And Monkey Looked Up at the Stars.


The dark ceiling looked impenetrable.

Monkey looked down at the pile of bones next to him to seek a second opinion on this but none seemed forthcoming.

To an outside eye, a pile of bones might be an apt, if literal description of the items next to Monkey. But to him, they were his Friend.

Both lay on their backs with gazes fixed upon the endless black that came to cover the treetops each evening. Monkey could never pinpoint when the darkness would come because sometimes it would arrive when he was very awake but cold, and sometimes it would appear when he was very tired, yet warm.

The darkness made his home dark, even at this very high spot where the more timid of his brothers wouldn’t climb.

Monkey liked that he could look down and see the whole group but could never seem to remember how he came to be with them. He just sort of remembered always being around these monkeys, attached in some way, and happy to stay.

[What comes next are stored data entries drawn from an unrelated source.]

Lemma get_posts_deep_fatal_page_witness :
  exists (st1 st2 : St nat) (rs : list (list FeedEntry)) (t1 t2 : list Event),
    [1; 2; 3; 4; 5] = ([1; 2] ++ 3 :: [4; 5])%list
    /\ fetched Scenario.env_short_feed "lemmy.test" None None (Some New) (Some Local)
               [1; 2] Demo.st1 rs st1 t1
    /\ safe_api_call (post_list_op Scenario.env_short_feed "lemmy.test" None None
                                   (Some New) (Some Local) 3) st1
       = (Raise (RuntimeError "Failed to invoke Lemmy API"), st2, t2)
    /\ get_posts_deep Scenario.env_short_feed "lemmy.test" None None None
                      (Some New) (Some Local) Demo.st1
       = (Raise (RuntimeError "Failed to invoke Lemmy API"), st2, (t1 ++ t2)%list)
    /\ (forall pg : Z, In pg (pages_called (t1 ++ t2)) -> ~ In pg [4; 5]).
Proof.
  eexists. eexists. eexists. eexists. eexists.
  assert (Hpre : fetched Scenario.env_short_feed "lemmy.test" None None (Some New) (Some Local)
                   [1; 2] Demo.st1 (map Scenario.short_feed [1; 2]) (mkSt 2%nat Demo.files1)
                   ([EvCall (CallPostList None None (Some New) (Some Local) 1)]
                    ++ [EvCall (CallPostList None None (Some New) (Some Local) 2)]
                    ++ [])%list).
  { repeat (eapply fetched_cons; [vm_compute; reflexivity |]). apply fetched_nil. }
  assert (Hfail : safe_api_call (post_list_op Scenario.env_short_feed "lemmy.test" None None
                                              (Some New) (Some Local) 3)
                                (mkSt 2%nat Demo.files1)
                  = (Raise (RuntimeError "Failed to invoke Lemmy API"),
                     mkSt 12%nat Demo.files1,
                     (failed_attempts (CallPostList None None (Some New) (Some Local) 3) 1 10
                      ++ [EvCall (CallPostList None None (Some New) (Some Local) 3)])%list)).
  { vm_compute. reflexivity. }
  destruct (get_posts_deep_fatal_page Scenario.env_short_feed "lemmy.test" None None None
              (Some New) (Some Local) [1; 2] 3 [4; 5] Demo.st1 _ _ _ _ _ _
              eq_refl Hpre Hfail) as (Hrun & _ & Hnever).
  split; [reflexivity|]. split; [exact Hpre|]. split; [exact Hfail|].
  split; [exact Hrun | exact Hnever].
Defined.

Every day was comfortably similar. Look for food, eat the food, throw dung at your stupid friends, pick mites off the elders and give bananas to the pretty ones.

He wasn’t one for straying too far from the routine. That’s what happened to his friend. Now his Friend rarely speaks and is occasionally a bit boring. One minute, he was the life of the jungle, then nothing. Then he smelled. And now he just sits there until Monkey picks him up to shift him around a little.

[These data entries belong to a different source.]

Lemma foldl_Rmax_le (l : list R) (a : R) : a <= foldl Rmax a l.
Proof.
  revert a; induction l as [|b l IH]; intros a; simpl; [lra|].
  etransitivity; [apply (Rmax_l a b)|apply IH].
Qed.

Lemma foldl_Rmax_ub (l : list R) (a : R) :
  ∀ v, v ∈ l → v <= foldl Rmax a l.
Proof.
  revert a; induction l as [|b l IH]; intros a v Hv; simpl.
  - by apply elem_of_nil in Hv.
  - apply elem_of_cons in Hv as [->|Hv]; [|by apply IH].
    etransitivity; [apply (Rmax_r a b)|apply foldl_Rmax_le].
Qed.

Lemma foldl_Rmax_attained (l : list R) (a : R) :
  foldl Rmax a l = a ∨ foldl Rmax a l ∈ l.
Proof.
  revert a; induction l as [|b l IH]; intros a; simpl; [by left|].
  destruct (IH (Rmax a b)) as [Heq|Hin].
  - rewrite Heq. unfold Rmax. destruct (Rle_dec a b); [right; left|by left].
  - right. by right.
Qed.

(** [JS.maxOf] is the greatest element of a non-empty list. *)
Lemma maxOf_ub d (l : list R) v : v ∈ l → v <= JS.maxOf d l.
Proof.
  destruct l as [|a l]; simpl; intros Hv.
  - by apply elem_of_nil in Hv.
  - apply elem_of_cons in Hv as [->|Hv];
      [apply foldl_Rmax_le|by apply foldl_Rmax_ub].
Qed.

Lemma maxOf_attained d (l : list R) : l ≠ [] → JS.maxOf d l ∈ l.
Proof.
  destruct l as [|a l]; [done|]; intros _; simpl.
  destruct (foldl_Rmax_attained l a) as [->|Hin]; [left|by right].
Qed.

Lemma foldl_Rplus_shift (l : list R) (a : R) :
  foldl Rplus a l = a + foldl Rplus 0 l.
Proof.
  revert a; induction l as [|b l IH]; intros a; simpl; [lra|].
  rewrite (IH (a + b)), (IH (0 + b)). lra.
Qed.

End ListFacts.

(** ** Orbit radius of the component spread *)

Section OrbitRadius.
Local Open Scope R_scope.
Import ComponentSpread.

(** The sum over the components of (diameter + gap), with gap = 50. *)
Fixpoint spanSum (metas : list Meta) : R :=
  match metas with
  | [] => 0
  | m :: metas' => (2 * m_radius m + 50) + spanSum metas'
  end.

(** The clamp as the specification words it: the larger of
    [totalSpan / 2π] and [maxRadius + gap + 40], capped at 520. *)
Definition orbitRadius_claimed (metas : list Meta) : R :=
  Rmin (Rmax (spanSum metas / (2 * PI))
             (JS.maxOf 0 (m_radius <$> metas) + 50 + 40))
       520.

Lemma totalSpan_from (metas : list Meta) (a : R) :
  foldl (λ sum c, sum + m_radius c * 2 + gap) a metas = a + spanSum metas.
Proof.
  revert a; induction metas as [|m metas IH]; intros a; simpl; [lra|].
  rewrite IH. unfold gap. lra.
Qed.

Lemma totalSpan_spanSum (metas : list Meta) : totalSpan metas = spanSum metas.
Proof. unfold totalSpan. rewrite totalSpan_from. lra. Qed.

(** Two components whose boxes are 60 by 80: radius 50 + 40 each. *)
Definition box60x80 (x0 y0 : R) : BBox :=
  mkBBox x0 (x0 + 60) y0 (y0 + 80) (x0 + 30) (y0 + 40) 60 80.

Definition smallA : Node := mkNode "a" entity 30 40 None (box60x80 0 0).
Definition smallB : Node := mkNode "b" entity 530 40 None (box60x80 500 0).

Definition twoSmall : Graph := mkGraph [smallA; smallB] [] 1200 800.

Lemma twoSmall_components : components twoSmall = [[smallA]; [smallB]].
Proof. vm_compute. reflexivity. Qed.

Lemma box60x80_radius n x0 y0 :
  n_bbox n = box60x80 x0 y0 → m_radius (compMeta [n]) = 90.
Proof.
  intros Hb. unfold compMeta; simpl. rewrite Hb; simpl.
  replace (x0 + 60 - x0) with 60 by lra.
  replace (y0 + 80 - y0) with 80 by lra.
  rewrite (Rmax_right 40 60), (Rmax_right 40 80) by lra.
  replace (60 * 60 + 80 * 80) with (100 * 100) by lra.
  rewrite sqrt_square by lra. lra.
Qed.

Lemma PI_gt_3 : 3 < PI.
Proof. pose proof PI2_3_2. lra. Qed.

(** C8, as stated, fails: for two small components the code returns the
    floor 240, which the claimed clamp does not have. *)
Lemma orbitRadius_claim_fails :
  let metas := compMeta <$> components twoSmall in
  2 ≤ length metas
  ∧ orbitRadius metas = 240
  ∧ orbitRadius_claimed metas = 180
  ∧ orbitRadius metas ≠ orbitRadius_claimed metas.
Proof.
  cbv zeta. rewrite twoSmall_components.
  split; [simpl; lia|].
  unfold orbitRadius, orbitRadius_claimed. rewrite totalSpan_spanSum.
  cbn [fmap list_fmap spanSum JS.maxOf foldl].
  rewrite (box60x80_radius smallA 0 0 eq_refl).
  rewrite (box60x80_radius smallB 500 0 eq_refl). unfold gap.
  pose proof PI_gt_3 as Hpi.
  assert (Hq : (2 * 90 + 50 + (2 * 90 + 50 + 0)) / (2 * PI) < 180).
  { apply (Rmult_lt_reg_r (2 * PI)); [lra|]. field_simplify; lra. }
  rewrite (Rmax_left 90 90) by lra.
  rewrite (Rmax_right _ (90 + 50 + 40)) by lra.
  rewrite (Rmax_right (90 + 50 + 40) 240) by lra.
  rewrite !Rmin_left by lra. split_and!; lra.
Qed.

(** C8 (amended): the orbit radius is the largest of [totalSpan / 2π],
    [maxComponentRadius + gap + 40] and 240, capped at 520, where
    [totalSpan] is the sum over the components of (diameter + gap) with
    gap = 50 and [maxComponentRadius] is the greatest component radius. *)
Theorem orbitRadius_clamp (metas : list Meta) (Hne : metas ≠ []) :
  ∃ maxR,
    maxR ∈ (m_radius <$> metas)
    ∧ (∀ m, m ∈ metas → m_radius m <= maxR)
    ∧ orbitRadius metas
      = Rmin (Rmax (Rmax (spanSum metas / (2 * PI)) (maxR + 50 + 40)) 240) 520
    ∧ 240 <= orbitRadius metas <= 520.
Proof.
  exists (JS.maxOf 0 (m_radius <$> metas)). split; [|split; [|split]].
  - apply maxOf_attained. by destruct metas.
  - intros m Hm. apply maxOf_ub. by apply list_elem_of_fmap_2.
  - unfold orbitRadius. rewrite totalSpan_spanSum. unfold gap. reflexivity.
  - unfold orbitRadius. split.
    + apply Rmin_glb; [apply Rmax_r|lra].
    + apply Rmin_r.
Qed.

Lemma orbitRadius_clamp_witness :
  let metas := compMeta <$> components twoSmall in
  ∃ maxR,
    maxR ∈ (m_radius <$> metas)
    ∧ (∀ m, m ∈ metas → m_radius m <= maxR)
    ∧ orbitRadius metas
      = Rmin (Rmax (Rmax (spanSum metas / (2 * PI)) (maxR + 50 + 40)) 240) 520
    ∧ 240 <= orbitRadius metas <= 520.
Proof.
  cbv zeta. apply (orbitRadius_clamp (compMeta <$> components twoSmall)).
  rewrite twoSmall_components. discriminate.
Defined.

End OrbitRadius.

(** ** The depth-first decomposition *)

Section DecomposeFacts.
Import Decompose.

Implicit Types (visited : gset string) (stack comp nbs : list string).

(** What one round of pushes does to the visited set and the stack. *)
Lemma pushUnvisited_spec nbs visited stack visited' stack' :
  pushUnvisited nbs (visited, stack) = (visited', stack') →
  ∃ new,
    stack' = new ++ stack
    ∧ visited' = list_to_set new ∪ visited
    ∧ NoDup new
    ∧ (∀ x, x ∈ new → x ∉ visited ∧ x ∈ nbs)
    ∧ ∀ x, x ∈ nbs → x ∈ visited'.
Proof.
  unfold pushUnvisited.
  revert visited stack. induction nbs as [|nb nbs IH]; intros visited stack; simpl.
  - intros [= <- <-]. exists []. split_and!; [done|set_solver|constructor| |];
      intros x Hx; by apply elem_of_nil in Hx.
  - destruct (decide (nb ∈ visited)) as [Hin|Hnin]; intros Hpush.
    + destruct (IH _ _ Hpush) as (new & -> & -> & Hnd & Hnew & Hcov).
      exists new. split_and!; [done|done|done| |].
      * intros x Hx. destruct (Hnew x Hx). split; [done|by right].
      * intros x Hx. apply elem_of_cons in Hx as [->|Hx];
          [by apply elem_of_union_r|by apply Hcov].
    + destruct (IH _ _ Hpush) as (new & -> & -> & Hnd & Hnew & Hcov).
      exists (new ++ [nb]). split_and!.
      * by rewrite <- app_assoc.
      * set_solver.
      * apply NoDup_app. split_and!; [done| |apply NoDup_singleton].
        intros x Hx Hx'. apply list_elem_of_singleton in Hx' as ->.
        destruct (Hnew nb Hx) as [Hv _]. set_solver.
      * intros x Hx. apply elem_of_app in Hx as [Hx|Hx].
        -- destruct (Hnew x Hx) as [Hv ?]. split; [set_solver|by right].
        -- apply list_elem_of_singleton in Hx as ->. split; [done|by left].
      * intros x Hx. apply elem_of_cons in Hx as [->|Hx]; [|by apply Hcov].
        apply elem_of_union_r. set_solver.
Qed.

(** The result of one traversal: the ids popped, in pop order. *)
Lemma dfs_spec fuel nbrs visited stack comp visited' comp' :
  dfs fuel nbrs visited stack comp = Some (visited', comp') →
  NoDup stack →
  (∀ x, x ∈ stack → x ∈ visited) →
  ∃ new,
    comp' = comp ++ new
    ∧ NoDup new
    ∧ (∀ x, x ∈ new → x ∈ stack ∨ x ∉ visited)
    ∧ (∀ x, x ∈ stack → x ∈ new)
    ∧ visited' = list_to_set new ∪ visited
    ∧ (∀ r rest, stack = r :: rest → ∃ new', new = r :: new')
    ∧ (∀ x, x ∈ new → x ∈ stack ∨ ∃ y, y ∈ new ∧ x ∈ nbrs y)
    ∧ (∀ x nb, x ∈ new → nb ∈ nbrs x → nb ∈ visited').
Proof.
  revert visited stack comp.
  induction fuel as [|fuel IH]; intros visited stack comp Hrun Hnd Hsub.
  - destruct stack as [|cur rest]; [|done]. simpl in Hrun.
    injection Hrun as <- <-. exists [].
    split_and!; [by rewrite app_nil_r|constructor| | |set_solver|done| |].
    1,2,3: intros x Hx; by apply elem_of_nil in Hx.
    intros x nb Hx; by apply elem_of_nil in Hx.
  - destruct stack as [|cur rest]; simpl in Hrun.
    { injection Hrun as <- <-. exists [].
      split_and!; [by rewrite app_nil_r|constructor| | |set_solver|done| |].
      1,2,3: intros x Hx; by apply elem_of_nil in Hx.
      intros x nb Hx; by apply elem_of_nil in Hx. }
    destruct (pushUnvisited (nbrs cur) (visited, rest)) as [v1 s1] eqn:Hpush.
    apply pushUnvisited_spec in Hpush as (pushed & -> & -> & Hpnd & Hpushed & Hpcov).
    apply NoDup_cons in Hnd as [Hcur Hrest].
    assert (Hcurv : cur ∈ visited) by (apply Hsub; left).
    apply IH in Hrun
      as (new & -> & Hnew_nd & Hnew_from & Hall & -> & _ & Horigin & Hnbv).
    + exists (cur :: new). split_and!.
      * by rewrite <- app_assoc.
      * apply NoDup_cons. split; [|done]. intros Hin.
        destruct (Hnew_from cur Hin) as [Hs|Hv]; [|set_solver].
        apply elem_of_app in Hs as [Hs|Hs]; [|done].
        by destruct (Hpushed cur Hs).
      * intros x Hx. apply elem_of_cons in Hx as [->|Hx]; [left; left|].
        destruct (Hnew_from x Hx) as [Hs|Hv].
        -- apply elem_of_app in Hs as [Hs|Hs];
             [right; by destruct (Hpushed x Hs)|left; by right].
        -- right. set_solver.
      * intros x Hx. apply elem_of_cons in Hx as [->|Hx]; [left|].
        right. apply Hall. apply elem_of_app. by right.
      * set_solver.
      * intros r rest' [= <- <-]. by exists new.
      * intros x Hx. apply elem_of_cons in Hx as [->|Hx]; [left; left|].
        destruct (Horigin x Hx) as [Hs|(y & Hy & Hxy)].
        -- apply elem_of_app in Hs as [Hs|Hs].
           ++ right. exists cur. split; [left|]. by destruct (Hpushed x Hs).
           ++ left. by right.
        -- right. exists y. split; [by right|done].
      * intros x nb Hx Hnb. apply elem_of_cons in Hx as [->|Hx];
          [|by eapply Hnbv].
        apply elem_of_union_r. by apply Hpcov.
    + apply NoDup_app. split_and!; [done| |done].
      intros x Hx Hx'. destruct (Hpushed x Hx) as [Hv _].
      apply Hv, Hsub. by right.
    + intros x Hx. apply elem_of_app in Hx as [Hx|Hx]; [set_solver|].
      apply elem_of_union_r, Hsub. by right.
Qed.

The view was especially clear this night as he peered up at every white spec. Sometimes the blackness obscured the specs, and sometimes even the really big white one (his favourite). The big white one changed shapes a lot and sometimes almost disappeared but then would get bigger again.

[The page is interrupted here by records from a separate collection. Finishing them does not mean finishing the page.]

Definition disconnect (sc : DisconnectScript) : Action t unit :=
  update (set_stop_event true);;
  (* [is_alive()], [join(timeout=3)] and the warning assign nothing *)
  m ← read master;
  (match m with
   | Some _ => teardown sc
   | None => mret tt
   end);;
  update (set_drivers []);;
  update (set_master None);;
  update (set_state DISCONNECTED).

Definition get_full_scale (self : t) (controller_index : Z) : float :=
  if (0 <=? controller_index) && (controller_index <? len (drivers self)) then
    match drivers self !! Z.to_nat controller_index with
    | Some d => BrooksDriver.full_scale d
    | None => BrooksDriver.default_full_scale
    end
  else BrooksDriver.default_full_scale.

(** [set_setpoint]: the subscript is guarded by the range test. *)
Definition set_setpoint (controller_index : Z) (setpoint : float)
  : Action t bool :=
  ds ← read drivers;
  if (0 <=? controller_index) && (controller_index <? len ds) then
    match ds !! Z.to_nat controller_index with
    | Some driver =>
        let '(driver', r) := BrooksDriver.write_setpoint driver setpoint in
        update (set_drivers (<[Z.to_nat controller_index := driver']> ds));;
        update (share_slave driver');;
        call r
    | None => call (Raises IndexError)
    end
  else mret false.

(** The two callback attributes, set by [set_data_callback] and
    [set_error_callback]; a callback may itself raise.  The error
    callback receives the exception (the source passes its text). *)
Record Callbacks : Type := mkCallbacks {
  _on_data_callback : option (list (option ControllerData) -> Result unit);
  _on_error_callback : option (PyExc -> Result unit)
}.

(** Outcomes of the master-stack calls of one cycle: the transmission,
    and the reception, which gives the slave object at each position of
    [master.slaves] its new buffer contents; [clock i] is the value of
    [time.time()] when driver [i] is read. *)
Record CycleScript : Type := mkCycleScript {
  send_result : Result unit;
  receive_result : Result (nat -> Slave -> Slave);
  clock : nat -> float
}.

(** The effect of [receive_processdata] on the shared slave objects: a
    driver sees the slave object at the position of its controller id. *)
Definition refresh (f : nat -> Slave -> Slave) (self : t) : t :=
  set_drivers
    ((fun d =>
        BrooksDriver.set_slave d
          (f (Z.to_nat (BrooksDriver.controller_id d)) <$> BrooksDriver.slave d))
       <$> drivers self)
    (on_master (fun m => master_set_slaves (imap f (slaves m)) m) self).
Definition render (st : AppState) : Surface :=
  match currentUser st with
  | None => AuthPage (authError st)
  | Some u =>
      match User.role u with
      | admin => AdminDashboard u (historicalAnalyses st)
      | user => UserWorkspace u (imagePreview st) (isLoading st)
                              (analysisResult st) (error st)
                              (truthy (imagePreview st))
      end
  end.

(** The history sequence a surface is handed, if it is handed one. *)
Definition analysesProp (s : Surface) : option (list HistoricalAnalysis.t) :=
  match s with
  | AdminDashboard _ analyses => Some analyses
  | AuthPage _ => None
  | UserWorkspace _ _ _ _ _ _ => None
  end.

(* ================================================================= *)
(** ** Runs: sequences of handler invocations *)

(** Operations run one at a time: an [Analyze] is an attempt taken from the
    click to its exit with no other handler in between.  Attempts that
    overlap with other events are the matter of [react] and [play] below,
    of which [run] is the special case [run_play]. *)
Inductive Op : Type :=
| ImageSelect (result : option string)
| Analyze (o : Outcome) (clk : Clock)
| Login (email password : string)
| Register (email password : string) (now : Z)
| Logout.

Definition step (st : AppState) (op : Op) : AppState :=
  match op with
  | ImageSelect result => handleImageSelect result st
  | Analyze o clk => handleAnalyzeClick o clk st
  | Login email password => handleLogin email password st
  | Register email password now => handleRegister email password now st
  | Logout => handleLogout st
  end.

Definition run (st : AppState) (ops : list Op) : AppState := fold_left step ops st.

(** One page load over a store and what it leaves in the store; a sequence
    of page loads. *)
Definition session (ls : LocalStorage) (ops : list Op) : LocalStorage :=
  localStorage (run (boot ls) ops).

He wondered what would happen if all those little white specs were ever to move together. Would they make another big white one? Is that how the big white one got there in the first place? How black would the covering on the treetops be if they weren’t there at all?

He had almost nodded off, but now thinking about collecting all the specs together caused him to snap to attention. He tried rousing his Friend to tell him but his Friend would likely sleep through the end of the world.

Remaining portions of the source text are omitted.